__INFORMATION SHOWN__.
########
(* ===== verification/Filesys.v ===== *)
(** * Filesys: filesys/filesys.c

    Creating, opening and removing files by name, formatting, mounting and
    unmounting, composed from the directory, file, inode and free-map layers. *)
From S2P Require Import Prelude Lock Block Store Bitmap FsState Inode File FreeMap Directory.

Section filesys.
Context {St : Type} `{sector_store St}.
Variable malloc_ok : nat -> bool.
Variable me : Z.
Variable depth : nat.
Variable garbage : list Z.
Abbreviation FS A := (M (fs St) A).
Abbreviation alloc := (free_map_allocate malloc_ok me depth).
Abbreviation release := (free_map_release malloc_ok me depth).
Abbreviation dir_open_root := (dir_open_root malloc_ok me depth).
Abbreviation dir_close := (dir_close malloc_ok me depth).
Abbreviation dir_lookup := (dir_lookup malloc_ok me).
Abbreviation dir_add := (dir_add malloc_ok me depth garbage).
Abbreviation dir_remove := (dir_remove malloc_ok me depth).
Abbreviation file_open := (file_open malloc_ok me release).
Abbreviation file_clear := (file_clear malloc_ok me alloc).
Abbreviation file_close := (file_close malloc_ok me release).

Definition filesys_open (name : list Z) : FS (option Z) :=
  dir ← dir_open_root;
  i ← (match dir with Some _ => dir_lookup dir name | None => mret None end);
  _ ← dir_close dir;
  file_open i.
Definition filesys_open_with_dir (dir : option Z) (name : list Z) : FS (option Z) :=
  match dir with
  | None => mret None
  | Some _ => i ← dir_lookup dir name; file_open i
  end.

(** The part [filesys_create] and [filesys_create_with_dir] share: allocate the
    inode's sector, create the inode, add the entry; every step is attempted
    whatever the one before returned. *)
Definition create_entry (dir : option Z) (name : list Z) (initial_size type : Z) : FS bool :=
  r ← alloc;
  let inode_sector := default 0 r in
  created ← inode_create malloc_ok alloc release inode_sector initial_size type;
  dir_add_r ← dir_add dir name inode_sector;
  let success := bool_decide (dir <> None) && bool_decide (r <> None) && created && dir_add_r in
  _ ← (if negb success && negb (inode_sector =? 0) then release inode_sector else mret tt);
  mret success.

Definition filesys_create (name : list Z) (initial_size type : Z) : FS bool :=
  dir ← dir_open_root;
  success ← create_entry dir name initial_size type;
  _ ← dir_close dir;
  if (success : bool) then
    fp ← filesys_open name;
    p ← lift (deref fp);
    _ ← file_clear p initial_size;
    _ ← file_close fp;
    mret success
  else mret success.
Definition filesys_create_with_dir (dir : option Z) (name : list Z) (initial_size type : Z) : FS bool :=
  success ← create_entry dir name initial_size type;
  if (success : bool) then
    fp ← filesys_open_with_dir dir name;
    p ← lift (deref fp);
    _ ← file_clear p initial_size;
    _ ← file_close fp;
    mret success
  else mret success.

Definition filesys_remove (name : list Z) : FS bool :=
  dir ← dir_open_root;
  success ← (match dir with Some _ => dir_remove dir name | None => mret false end);
  _ ← dir_close dir;
  mret success.
Definition filesys_remove_with_dir (dir : option Z) (name : list Z) : FS bool :=
  match dir with Some _ => dir_remove dir name | None => mret false end.

Definition do_format : FS unit :=
  _ ← free_map_create malloc_ok me depth;
  ok ← dir_create malloc_ok me depth ROOT_DIR_SECTOR 24;
  if negb ok then panic else free_map_close malloc_ok me depth.

(** [device]: the size of the BLOCK_FILESYS device, when there is one. *)
Definition filesys_init (device : option Z) (words : option (list Z)) (format : bool) : FS unit :=
  match device with
  | None => panic
  | Some size =>
      _ ← modify (fun s => set_open_inodes [] (set_open_inodes_lock None s));
      _ ← free_map_init size words;
      _ ← (if format then do_format else mret tt);
      free_map_open malloc_ok me depth
  end.
Definition filesys_done : FS unit := free_map_close malloc_ok me depth.
End filesys.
########
__ASSIGNED TASK__.
Copy the entries word for word. Start at the first line and end with the line containing "unmounting, composed from".

__TASK RESULT__.
(* ===== verification/Filesys.v ===== *)
(** * Filesys: filesys/filesys.c

    Creating, opening and removing files by name, formatting, mounting and
    unmounting, composed from the directory, file, inode and free-map layers. *)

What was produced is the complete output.